Some finite field arithmetic; a simple Swift implementation

The title of this post started out as  “A Swift implementation of binary arithmetic in GF(2)^n” but I decided against it because, even though it’s more accurate, it defeats the purpose of the post which is to (hopefully) explain the principles in-code and in human-readable form…

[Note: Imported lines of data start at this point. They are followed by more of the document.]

(* ===== verification/RaftLeader.v ===== *)
(** * The leader: sending entries, handling replies, committing

    What [appendEntries] sends, what [sendAppendEntryAndUpdate] and [leaderCommitLog] make of the
    replies, and [Start] and [becomeLeader], with the invariant kept by each. *)
From S2P Require Import Prelude Raft RaftLog RaftNode RaftReplicate RaftVote.

Section leader.
Context {Cmd : Type} `{CodecLaws (hard_state Cmd)}.
Implicit Types (rf : Raft Cmd) (l : list (Entry Cmd)) (e : Entry Cmd) (args : AppendEntriesArgs Cmd).

(** ** What a leader sends *)

(** An [AppendEntries] request built from the sender's log: the whole suffix after
    [PrevLogIndex]. *)
Definition leader_args rf args : Prop :=
  ∃ x, entryAt (logs rf) (ae_PrevLogIndex args) = Some x ∧
    args = mkAEArgs (currentTerm rf) (me rf) (ae_PrevLogIndex args) (Term x)
      (drop (Z.to_nat (ae_PrevLogIndex args - first_idx (logs rf) + 1)) (logs rf)) (commitIndex rf).

Definition snapshot_args rf : InstallSnapshotArgs :=
  mkISArgs (currentTerm rf) (first_idx (logs rf))
    (match logs rf with e :: _ => Term e | [] => 0 end) (ReadSnapshot (persister rf)).

(** The message for one peer: a suffix of the log, or the snapshot when the log no longer has the
    entry before [nextIndex]. *)
Inductive peer_message rf (heartbeat : bool) (peer : Z) : list (Effect Cmd) → Prop :=
| msg_self : peer = me rf → peer_message rf heartbeat peer [ResetElectionTimer]
| msg_none next :
    peer ≠ me rf → index (nextIndex rf) peer = Some next → heartbeat = false →
    last_idx (logs rf) < next → peer_message rf heartbeat peer []
| msg_snapshot next :
    peer ≠ me rf → index (nextIndex rf) peer = Some next → next ≤ first_idx (logs rf) →
    peer_message rf heartbeat peer [GoInstallSnapshot peer (snapshot_args rf)]
| msg_entries next args :
    peer ≠ me rf → index (nextIndex rf) peer = Some next → ae_PrevLogIndex args = next - 1 →
    leader_args rf args → peer_message rf heartbeat peer [GoAppendEntries peer args].

Lemma wp_appendEntriesPeer rf heartbeat peer (Q : unit → Raft Cmd → list (Effect Cmd) → Prop) :
  log_wf (logs rf) → 0 ≤ peer < zlen (nextIndex rf) →
  Forall (λ v, v ≤ last_idx (logs rf) + 1) (nextIndex rf) →
  (∀ w, peer_message rf heartbeat peer w → Q tt rf w) →
  wp (appendEntriesPeer heartbeat (last_idx (logs rf)) peer) Q rf.
Proof.
  intros Hwf Hp Hn HQ. unfold appendEntriesPeer. wp_step. wp_step. wp_step.
  { wp_steps. apply HQ, msg_self. lia. }
  destruct (index_total (nextIndex rf) peer) as [next Hnext]; [done|].
  assert (next ≤ last_idx (logs rf) + 1) as Hb.
  { apply index_Some in Hnext as [_ Hnext]. exact (Forall_lookup_1 _ _ _ _ Hn Hnext). }
  wp_step. eapply wp_lift; [exact Hnext|]. wp_step.
  2: { apply orb_false_iff in Hwhen as [-> ?]. apply HQ. eapply msg_none; [lia|done|done|lia]. }
  wp_step. apply wp_getFirstLog; [done|]. intros f Hf Hfi. rewrite Hfi. wp_step.
  - wp_steps. apply HQ. cbn [app]. replace (mkISArgs _ _ _ _) with (snapshot_args rf).
    { eapply msg_snapshot; [lia|done|lia]. }
    unfold snapshot_args. f_equal. destruct (logs rf); [done|]. rewrite index_cons_0 in Hf. by simplify_eq.
  - wp_step. apply wp_logAt; [unfold last_idx in *; lia|]. intros x Hx.
    wp_step. eapply wp_lift; [apply slice_from_Some; unfold last_idx in *; lia|].
    wp_steps. apply HQ. cbn [app]. pose proof (index_log_wf _ _ _ Hwf Hx) as Hxi.
    assert (Index x = next - 1) as -> by lia.
    eapply msg_entries; [lia|done|done|]. exists x. split; [done|]. done.
Qed.

(** [appendEntries] changes nothing in the sender; its messages are those of the peers in order. *)
Lemma wp_appendEntries rf heartbeat (Q : unit → Raft Cmd → list (Effect Cmd) → Prop) :
  log_wf (logs rf) → zlen (nextIndex rf) = npeers rf →
  Forall (λ v, v ≤ last_idx (logs rf) + 1) (nextIndex rf) →
  (∀ ws, Forall2 (peer_message rf heartbeat) (zrange 0 (npeers rf)) ws → Q tt rf (concat ws)) →
  wp (appendEntries heartbeat) Q rf.
Proof.
  intros Hwf Hlen Hn HQ. unfold appendEntries. wp_step. apply wp_getLastLog; [done|].
  intros la _ Hla. rewrite Hla. wp_steps.
  eapply wp_mono; [apply (wp_for_each _ _ (λ pre rf' w, rf' = rf ∧
    ∃ ws, Forall2 (peer_message rf heartbeat) pre ws ∧ w = concat ws) rf [])|].
  - split; [done|]. exists []. by split.
  - intros pre x suf rf' w Hsplit [-> (ws & Hws & ->)]. apply wp_appendEntriesPeer; [done| |done|].
    + assert (x ∈ zrange 0 (npeers rf)) as Hin by (rewrite Hsplit; set_solver).
      apply elem_of_zrange in Hin. lia.
    + intros w Hw. split; [done|]. exists (ws ++ [w]). split; [apply Forall2_app; [done|by repeat constructor]|].
      rewrite concat_app. simpl. by rewrite app_nil_r.
  - intros [] rf' w [-> (ws & Hws & Hw)]. cbn [app] in Hw |- *. rewrite Hw. by apply HQ.
Qed.

(** A leader's request satisfies the shape [AppendEntries] relies on, reaches its own last entry,
    and never advertises a commit index past it. *)
Lemma leader_args_shape rf args :
  node_ok rf → leader_args rf args →
  contiguous (ae_PrevLogIndex args + 1) (ae_Entries args) ∧
  ae_PrevLogIndex args + zlen (ae_Entries args) = last_idx (logs rf) ∧
  ae_LeaderCommit args ≤ ae_PrevLogIndex args + zlen (ae_Entries args).
Proof.
  intros Hok (x & Hx & ->). simpl. pose proof (ok_log _ Hok) as [_ Hc]. pose proof (ok_commit _ Hok).
  apply entryAt_range in Hx. unfold last_idx in *. rewrite length_drop. split_and!; [|lia|lia].
  set (p := ae_PrevLogIndex args) in *.
  replace (p + 1) with (first_idx (logs rf) + Z.of_nat (Z.to_nat (p - first_idx (logs rf) + 1))) by lia.
  by apply contiguous_drop.
Qed.

(** What a critical section that may run a round of [appendEntries(true)] leaves behind. *)
Definition round_sent rf (w : list (Effect Cmd)) : Prop :=
  w = [] ∨ role rf = LEADER ∧ ∃ ws, Forall2 (peer_message rf true) (zrange 0 (npeers rf)) ws ∧
    w = concat ws ++ [ResetHeartbeatTimer].

Lemma wp_tickerHeartbeat rf (Q : unit → Raft Cmd → list (Effect Cmd) → Prop) :
  node_ok rf → (∀ w, round_sent rf w → Q tt rf w) → wp tickerHeartbeat Q rf.
Proof.
  intros Hok HQ. unfold tickerHeartbeat. wp_step. wp_step. wp_step; [|apply HQ; by left].
  wp_step. pose proof (bool_decide_eq_true_1 _ Hwhen) as Hr.
  apply wp_appendEntries; [by apply ok_log|by apply ok_next|by apply ok_leader|].
  intros ws Hws. wp_steps. cbn [app]. apply HQ. right. eauto.
Qed.

Lemma tickerHeartbeat_node rf :
  node_ok rf → wp tickerHeartbeat (λ _ rf' _, rf' = rf) rf.
Proof. intros Hok. by apply wp_tickerHeartbeat. Qed.

(** ** [Start] *)
Definition start_state rf (command : option Cmd) : Raft Cmd :=
  persisted (set_logs (logs rf ++ [mkEntry (last_idx (logs rf) + 1) (currentTerm rf) command]) rf).

Lemma node_ok_start rf command : node_ok rf → node_ok (start_state rf command).
Proof.
  intros Hok. pose proof (ok_log _ Hok) as Hwf. pose proof (ok_commit _ Hok).
  assert (last_idx (logs rf ++ [mkEntry (last_idx (logs rf) + 1) (currentTerm rf) command])
    = last_idx (logs rf) + 1) as Hl by (rewrite last_idx_app by apply Hwf; done).
  apply node_ok_logs; [done| |rewrite Hl, first_idx_app by apply Hwf; lia|lia].
  apply log_wf_app; [done|]. apply contiguous_cons. split; [done|apply contiguous_nil].
Qed.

For your perusal; here is some background, references, and more formal details;

http://xcore.github.io/doc_tips_and_tricks/crc.html

https://sites.google.com/site/ctxtree/crc/crc-binarydivision

https://en.wikipedia.org/wiki/Modular_arithmetic

http://jameskbeard.com/Temple/Data/Binary_Polynomial_Division.pdf

Now, to divide two binary numbers, modulo 2, you use the same technique as “long division” but I’ve not done long division by hand since a very long time and quite frankly can’t remember much of it so I am not going to use that excuse and instead present you directly with an algorithm, firstly in pseudo-code, then in Swift;

divideBinaryModulo2(N, D) where N>D
 let divisor = msb of D aligned with the msb of N by 
               shifting it up k bits
 let dividend = N
 let quotient = 0
 let remainder = 0
 for i = k-1..0 {
   if high bit of dividend is set
     set i’th bit of quotient to 1
     dividend = dividend XOR divisor

   shift dividend up 1 bit
 }
 remainder = dividend shifted back down k bits

The result is the quotient and remainder such that

quotient * D + remainder = N

Addition and subtraction is the same, modulo 2, and is implemented with the XOR operation so another way of writing this is

quotient * D XOR remainder = N

Where multiplication of A and B, modulo 2, is done by summing A multiplied by each term of B, i.e;

multiplyBinaryModulo2(A,B)
 result = 0 
 for each set bit in B {   
   let i = bit position
   result = result XOR (A shifted up by i)
}

Note; For the multiplication to be correct we also need to ensure that the result doesn’t go beyond 32 bits and the way to do this is to do the multiplication modulo a primitive polynomial of order 32 (i.e. one that uses 33 bits.)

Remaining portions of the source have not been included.